Task brief
The data should be printed again, exactly.

--- --- ---

Lemma accounted_rescheduled (graph : GraphDatabase) (session : Session)
    (k : nat) (current : Session) (w : SubGraphEntity.t)
    (rest : list SubGraphEntity.t) (acc : float) (seen : list string) :
  _fill_graph_score k graph session = Running current (w :: rest) ->
  accounted graph session k w ->
  visit current (SubGraphEntity.to_visit w) (SubGraphEntity.subgraph_size w)
        (SubGraphEntity.subgraphs_seen w) = Rescheduled acc seen ->
  accounted graph session (S k)
    (SubGraphEntity.Build (SubGraphEntity.subgraph_name w) seen
       (set_isub (SubGraphEntity.to_visit w) seen) acc).
Proof.
  intros Hrun (Hname & Hnd & Hperm & history & Hseen & Hacc & Hread) Hv.
  destruct (visit_factors current (SubGraphEntity.to_visit w)
              (SubGraphEntity.subgraph_size w)
              (SubGraphEntity.subgraphs_seen w))
    as (folded & pending & Htv & Hfolded & Hout).
  rewrite Hv in Hout. destruct Hout as [-> Hseen'].
  rewrite Htv, app_assoc in Hnd.
  rewrite (fold_set_add_fresh _ _ (NoDup_app_remove_r _ _ Hnd)) in Hseen'.
  rewrite <- app_assoc, <- Htv in Hnd.
  assert (Hin : forall x,
             In x (seen ++ set_isub (SubGraphEntity.to_visit w) seen)
             <-> In x (SubGraphEntity.subgraphs_seen w
                       ++ SubGraphEntity.to_visit w)).
  { intros x.
    assert (Hfold : In x (map factor_name folded) ->
                    In x (SubGraphEntity.to_visit w)).
    { intros Hx. rewrite Htv. apply in_app_iff. left. exact Hx. }
    rewrite !in_app_iff, set_isub_In. subst seen. rewrite in_app_iff.
    destruct (in_dec string_dec x (SubGraphEntity.subgraphs_seen w));
      destruct (in_dec string_dec x (map factor_name folded)); tauto. }
  assert (Hnd' : NoDup (seen ++ set_isub (SubGraphEntity.to_visit w) seen)).
  { apply NoDup_app.
    - subst seen. rewrite Htv, app_assoc in Hnd.
      exact (NoDup_app_remove_r _ _ Hnd).
    - apply NoDup_filter. exact (NoDup_app_remove_l _ _ Hnd).
    - intros x Hx Hx'. apply set_isub_In in Hx'. exact (proj2 Hx' Hx). }
  split; [exact Hname|]. cbn [SubGraphEntity.subgraph_name
    SubGraphEntity.subgraphs_seen SubGraphEntity.to_visit
    SubGraphEntity.subgraph_size].
  split; [exact Hnd'|].
  split; [rewrite <- Hperm; apply NoDup_Permutation; assumption|].
  exists (history ++ folded).
  split; [rewrite map_app, Hseen, Hseen'; reflexivity|].
  split; [rewrite factors_product_app, <- Hacc; reflexivity|].
  apply Forall_app. split.
  - eapply Forall_impl; [|exact Hread]. intros f. apply read_before_later.
  - eapply Forall_impl; [|exact Hfolded]. intros f Hf.
    exists k, current, w, rest. repeat split; [lia | exact Hrun | exact Hf].
Qed.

--- --- ---

Result for this task
Lemma accounted_rescheduled (graph : GraphDatabase) (session : Session)
    (k : nat) (current : Session) (w : SubGraphEntity.t)
    (rest : list SubGraphEntity.t) (acc : float) (seen : list string) :
  _fill_graph_score k graph session = Running current (w :: rest) ->
  accounted graph session k w ->
  visit current (SubGraphEntity.to_visit w) (SubGraphEntity.subgraph_size w)
        (SubGraphEntity.subgraphs_seen w) = Rescheduled acc seen ->
  accounted graph session (S k)
    (SubGraphEntity.Build (SubGraphEntity.subgraph_name w) seen
       (set_isub (SubGraphEntity.to_visit w) seen) acc).
Proof.
  intros Hrun (Hname & Hnd & Hperm & history & Hseen & Hacc & Hread) Hv.
  destruct (visit_factors current (SubGraphEntity.to_visit w)
              (SubGraphEntity.subgraph_size w)
              (SubGraphEntity.subgraphs_seen w))
    as (folded & pending & Htv & Hfolded & Hout).
  rewrite Hv in Hout. destruct Hout as [-> Hseen'].
  rewrite Htv, app_assoc in Hnd.
  rewrite (fold_set_add_fresh _ _ (NoDup_app_remove_r _ _ Hnd)) in Hseen'.
  rewrite <- app_assoc, <- Htv in Hnd.
  assert (Hin : forall x,
             In x (seen ++ set_isub (SubGraphEntity.to_visit w) seen)
             <-> In x (SubGraphEntity.subgraphs_seen w
                       ++ SubGraphEntity.to_visit w)).
  { intros x.
    assert (Hfold : In x (map factor_name folded) ->
                    In x (SubGraphEntity.to_visit w)).
    { intros Hx. rewrite Htv. apply in_app_iff. left. exact Hx. }
    rewrite !in_app_iff, set_isub_In. subst seen. rewrite in_app_iff.
    destruct (in_dec string_dec x (SubGraphEntity.subgraphs_seen w));
      destruct (in_dec string_dec x (map factor_name folded)); tauto. }
  assert (Hnd' : NoDup (seen ++ set_isub (SubGraphEntity.to_visit w) seen)).
  { apply NoDup_app.
    - subst seen. rewrite Htv, app_assoc in Hnd.
      exact (NoDup_app_remove_r _ _ Hnd).
    - apply NoDup_filter. exact (NoDup_app_remove_l _ _ Hnd).
    - intros x Hx Hx'. apply set_isub_In in Hx'. exact (proj2 Hx' Hx). }
  split; [exact Hname|]. cbn [SubGraphEntity.subgraph_name
    SubGraphEntity.subgraphs_seen SubGraphEntity.to_visit
    SubGraphEntity.subgraph_size].
  split; [exact Hnd'|].
  split; [rewrite <- Hperm; apply NoDup_Permutation; assumption|].
  exists (history ++ folded).
  split; [rewrite map_app, Hseen, Hseen'; reflexivity|].
  split; [rewrite factors_product_app, <- Hacc; reflexivity|].
  apply Forall_app. split.
  - eapply Forall_impl; [|exact Hread]. intros f. apply read_before_later.
  - eapply Forall_impl; [|exact Hfolded]. intros f Hf.
    exists k, current, w, rest. repeat split; [lia | exact Hrun | exact Hf].
Qed.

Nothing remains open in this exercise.